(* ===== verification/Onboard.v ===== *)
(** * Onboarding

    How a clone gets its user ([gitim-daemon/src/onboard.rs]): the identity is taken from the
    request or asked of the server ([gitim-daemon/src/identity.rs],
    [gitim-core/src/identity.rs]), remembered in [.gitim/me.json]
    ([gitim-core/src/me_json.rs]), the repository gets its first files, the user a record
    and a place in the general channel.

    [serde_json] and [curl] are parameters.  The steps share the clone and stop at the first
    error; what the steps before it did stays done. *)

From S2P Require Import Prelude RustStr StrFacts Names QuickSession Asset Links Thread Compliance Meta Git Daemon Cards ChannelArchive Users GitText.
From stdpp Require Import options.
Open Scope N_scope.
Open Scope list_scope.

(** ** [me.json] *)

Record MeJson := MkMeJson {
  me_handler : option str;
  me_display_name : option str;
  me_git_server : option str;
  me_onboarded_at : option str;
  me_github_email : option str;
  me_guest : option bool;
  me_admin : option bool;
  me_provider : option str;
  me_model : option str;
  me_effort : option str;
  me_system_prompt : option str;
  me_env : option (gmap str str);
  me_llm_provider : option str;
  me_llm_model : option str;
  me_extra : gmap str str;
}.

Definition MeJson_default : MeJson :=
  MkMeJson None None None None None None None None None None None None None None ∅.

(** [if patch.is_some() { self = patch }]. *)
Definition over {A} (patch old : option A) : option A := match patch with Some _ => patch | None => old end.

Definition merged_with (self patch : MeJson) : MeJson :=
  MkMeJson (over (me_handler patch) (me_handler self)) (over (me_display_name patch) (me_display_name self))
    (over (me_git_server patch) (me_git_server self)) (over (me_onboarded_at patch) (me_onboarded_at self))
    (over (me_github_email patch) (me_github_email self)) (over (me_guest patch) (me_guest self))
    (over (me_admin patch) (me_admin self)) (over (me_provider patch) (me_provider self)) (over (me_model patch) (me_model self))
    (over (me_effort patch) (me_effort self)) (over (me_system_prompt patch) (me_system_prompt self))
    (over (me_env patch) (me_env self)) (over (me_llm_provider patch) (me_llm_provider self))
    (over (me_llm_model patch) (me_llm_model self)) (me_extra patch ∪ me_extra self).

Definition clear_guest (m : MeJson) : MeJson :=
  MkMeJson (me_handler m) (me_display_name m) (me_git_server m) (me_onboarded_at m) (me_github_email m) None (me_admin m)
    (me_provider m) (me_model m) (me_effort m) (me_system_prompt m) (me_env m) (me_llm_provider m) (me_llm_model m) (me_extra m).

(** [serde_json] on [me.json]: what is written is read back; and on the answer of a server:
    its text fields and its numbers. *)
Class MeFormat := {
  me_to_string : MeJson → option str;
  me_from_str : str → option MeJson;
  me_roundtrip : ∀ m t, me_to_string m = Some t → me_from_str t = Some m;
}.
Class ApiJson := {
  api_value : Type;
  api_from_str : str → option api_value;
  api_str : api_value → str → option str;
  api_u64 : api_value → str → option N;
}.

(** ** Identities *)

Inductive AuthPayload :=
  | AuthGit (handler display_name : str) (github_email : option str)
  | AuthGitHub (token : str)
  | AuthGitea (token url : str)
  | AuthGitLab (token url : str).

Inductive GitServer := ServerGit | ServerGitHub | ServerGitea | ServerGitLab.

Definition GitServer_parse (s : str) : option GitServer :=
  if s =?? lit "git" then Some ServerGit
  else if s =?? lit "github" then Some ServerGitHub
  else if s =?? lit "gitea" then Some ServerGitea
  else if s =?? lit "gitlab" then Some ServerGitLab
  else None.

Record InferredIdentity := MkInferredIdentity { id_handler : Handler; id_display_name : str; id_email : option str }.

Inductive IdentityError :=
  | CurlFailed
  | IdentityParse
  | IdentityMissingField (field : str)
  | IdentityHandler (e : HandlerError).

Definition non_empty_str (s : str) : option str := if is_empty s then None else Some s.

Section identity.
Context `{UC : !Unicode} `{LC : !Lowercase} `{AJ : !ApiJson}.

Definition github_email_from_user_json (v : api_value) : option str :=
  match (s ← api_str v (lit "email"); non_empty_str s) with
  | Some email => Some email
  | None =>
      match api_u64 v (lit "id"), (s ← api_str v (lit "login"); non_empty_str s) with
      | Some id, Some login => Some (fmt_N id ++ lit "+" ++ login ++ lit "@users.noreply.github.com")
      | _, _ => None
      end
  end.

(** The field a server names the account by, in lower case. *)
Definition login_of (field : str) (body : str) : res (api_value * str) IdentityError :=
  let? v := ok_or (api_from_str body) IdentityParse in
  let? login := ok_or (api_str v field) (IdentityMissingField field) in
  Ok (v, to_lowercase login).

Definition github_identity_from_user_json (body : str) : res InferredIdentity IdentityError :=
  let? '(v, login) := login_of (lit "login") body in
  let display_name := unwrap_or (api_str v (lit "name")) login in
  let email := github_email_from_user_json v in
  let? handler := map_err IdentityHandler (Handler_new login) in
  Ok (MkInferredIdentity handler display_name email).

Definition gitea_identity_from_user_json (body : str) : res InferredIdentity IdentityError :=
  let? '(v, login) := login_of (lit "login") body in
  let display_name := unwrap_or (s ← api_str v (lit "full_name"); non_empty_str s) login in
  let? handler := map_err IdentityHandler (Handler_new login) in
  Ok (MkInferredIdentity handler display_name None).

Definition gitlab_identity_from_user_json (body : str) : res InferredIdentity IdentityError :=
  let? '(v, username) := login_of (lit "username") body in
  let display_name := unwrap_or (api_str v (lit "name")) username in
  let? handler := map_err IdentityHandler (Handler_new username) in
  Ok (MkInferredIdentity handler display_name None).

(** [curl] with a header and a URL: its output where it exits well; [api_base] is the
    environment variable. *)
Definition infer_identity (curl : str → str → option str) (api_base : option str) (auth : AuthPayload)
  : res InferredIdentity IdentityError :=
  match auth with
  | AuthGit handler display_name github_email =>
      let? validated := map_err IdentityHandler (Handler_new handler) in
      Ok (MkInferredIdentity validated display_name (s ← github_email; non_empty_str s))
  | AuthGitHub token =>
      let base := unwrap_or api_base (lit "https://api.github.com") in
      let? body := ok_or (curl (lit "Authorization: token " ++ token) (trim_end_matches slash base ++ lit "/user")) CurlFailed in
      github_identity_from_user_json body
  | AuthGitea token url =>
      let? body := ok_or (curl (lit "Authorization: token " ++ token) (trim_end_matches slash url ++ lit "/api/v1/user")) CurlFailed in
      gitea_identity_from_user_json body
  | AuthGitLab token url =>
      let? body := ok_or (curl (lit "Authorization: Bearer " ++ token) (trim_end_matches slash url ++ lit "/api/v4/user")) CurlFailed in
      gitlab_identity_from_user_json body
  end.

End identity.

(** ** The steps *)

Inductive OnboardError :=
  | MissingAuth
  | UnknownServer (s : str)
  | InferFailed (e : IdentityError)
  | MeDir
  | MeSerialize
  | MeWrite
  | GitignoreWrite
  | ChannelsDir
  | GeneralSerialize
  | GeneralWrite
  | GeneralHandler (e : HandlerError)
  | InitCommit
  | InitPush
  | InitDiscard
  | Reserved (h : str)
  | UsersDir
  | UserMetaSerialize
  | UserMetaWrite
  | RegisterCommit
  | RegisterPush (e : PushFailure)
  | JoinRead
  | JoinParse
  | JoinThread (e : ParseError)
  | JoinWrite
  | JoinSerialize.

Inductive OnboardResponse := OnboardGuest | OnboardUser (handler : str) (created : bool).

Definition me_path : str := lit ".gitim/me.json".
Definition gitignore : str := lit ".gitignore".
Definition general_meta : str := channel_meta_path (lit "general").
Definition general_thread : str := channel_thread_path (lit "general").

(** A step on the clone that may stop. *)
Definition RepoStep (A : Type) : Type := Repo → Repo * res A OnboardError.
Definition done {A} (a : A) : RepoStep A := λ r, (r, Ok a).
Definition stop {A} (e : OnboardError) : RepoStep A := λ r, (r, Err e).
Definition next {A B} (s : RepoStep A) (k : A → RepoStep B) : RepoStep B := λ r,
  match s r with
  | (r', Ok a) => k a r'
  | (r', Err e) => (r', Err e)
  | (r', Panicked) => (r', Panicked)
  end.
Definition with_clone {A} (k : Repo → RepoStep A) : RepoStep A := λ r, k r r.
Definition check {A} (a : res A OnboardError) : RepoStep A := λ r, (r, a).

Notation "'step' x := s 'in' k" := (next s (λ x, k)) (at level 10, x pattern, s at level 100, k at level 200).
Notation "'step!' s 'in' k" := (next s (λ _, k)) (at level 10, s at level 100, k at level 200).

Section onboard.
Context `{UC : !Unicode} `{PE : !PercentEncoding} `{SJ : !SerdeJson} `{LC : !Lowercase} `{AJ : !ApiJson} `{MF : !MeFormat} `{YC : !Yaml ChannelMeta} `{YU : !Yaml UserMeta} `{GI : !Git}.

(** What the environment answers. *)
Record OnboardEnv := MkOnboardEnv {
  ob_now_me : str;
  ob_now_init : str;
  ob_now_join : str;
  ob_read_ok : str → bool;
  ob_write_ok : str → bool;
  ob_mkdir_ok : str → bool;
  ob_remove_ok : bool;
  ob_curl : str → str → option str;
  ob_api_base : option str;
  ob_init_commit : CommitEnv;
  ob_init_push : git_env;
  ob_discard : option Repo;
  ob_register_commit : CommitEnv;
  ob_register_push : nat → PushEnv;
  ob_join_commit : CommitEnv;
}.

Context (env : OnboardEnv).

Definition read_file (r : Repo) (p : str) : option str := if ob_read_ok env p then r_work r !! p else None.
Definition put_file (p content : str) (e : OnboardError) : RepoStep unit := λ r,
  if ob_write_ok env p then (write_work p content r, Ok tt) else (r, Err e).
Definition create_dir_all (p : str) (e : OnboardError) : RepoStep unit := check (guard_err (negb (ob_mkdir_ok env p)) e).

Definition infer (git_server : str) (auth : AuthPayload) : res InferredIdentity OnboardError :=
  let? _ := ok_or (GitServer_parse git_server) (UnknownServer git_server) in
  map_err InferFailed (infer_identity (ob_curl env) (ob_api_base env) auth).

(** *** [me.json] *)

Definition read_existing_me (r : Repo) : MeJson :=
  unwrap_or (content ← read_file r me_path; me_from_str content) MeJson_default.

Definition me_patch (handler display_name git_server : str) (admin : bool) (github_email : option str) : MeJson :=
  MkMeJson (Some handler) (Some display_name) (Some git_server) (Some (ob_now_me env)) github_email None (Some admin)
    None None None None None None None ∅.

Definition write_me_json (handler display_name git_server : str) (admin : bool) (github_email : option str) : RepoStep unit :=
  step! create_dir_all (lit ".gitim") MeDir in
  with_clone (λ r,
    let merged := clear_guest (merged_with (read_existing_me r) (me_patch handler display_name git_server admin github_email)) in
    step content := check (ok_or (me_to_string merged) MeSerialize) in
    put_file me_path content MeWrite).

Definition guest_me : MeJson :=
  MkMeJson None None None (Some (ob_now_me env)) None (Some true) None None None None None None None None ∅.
▬▬▬▬▬▬
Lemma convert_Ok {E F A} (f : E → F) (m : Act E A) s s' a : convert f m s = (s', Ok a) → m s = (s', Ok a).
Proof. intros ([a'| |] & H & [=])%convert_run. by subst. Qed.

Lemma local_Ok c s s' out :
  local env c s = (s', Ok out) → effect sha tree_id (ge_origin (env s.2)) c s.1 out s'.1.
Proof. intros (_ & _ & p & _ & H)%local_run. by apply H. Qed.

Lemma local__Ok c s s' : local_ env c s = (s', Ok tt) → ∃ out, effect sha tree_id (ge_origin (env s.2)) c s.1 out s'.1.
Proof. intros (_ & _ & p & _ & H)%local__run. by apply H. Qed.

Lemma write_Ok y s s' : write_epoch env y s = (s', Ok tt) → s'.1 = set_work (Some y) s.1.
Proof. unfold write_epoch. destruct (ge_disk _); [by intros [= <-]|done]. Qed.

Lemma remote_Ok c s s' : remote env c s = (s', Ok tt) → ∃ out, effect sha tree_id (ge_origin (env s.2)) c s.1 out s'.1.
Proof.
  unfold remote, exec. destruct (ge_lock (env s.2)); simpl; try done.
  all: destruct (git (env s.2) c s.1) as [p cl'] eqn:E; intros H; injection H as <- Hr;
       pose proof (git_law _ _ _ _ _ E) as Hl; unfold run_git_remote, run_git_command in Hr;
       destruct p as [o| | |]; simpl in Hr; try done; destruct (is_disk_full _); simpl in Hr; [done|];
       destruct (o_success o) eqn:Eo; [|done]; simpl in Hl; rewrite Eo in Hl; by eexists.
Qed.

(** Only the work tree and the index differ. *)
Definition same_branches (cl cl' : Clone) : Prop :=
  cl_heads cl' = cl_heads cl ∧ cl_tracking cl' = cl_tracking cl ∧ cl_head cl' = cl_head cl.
▬▬▬▬▬▬
WHAT IS REQUIRED: Each line of the data above that contains the string "IdentityHandler" should be counted; give only the total.

RESPONSE BOX: 5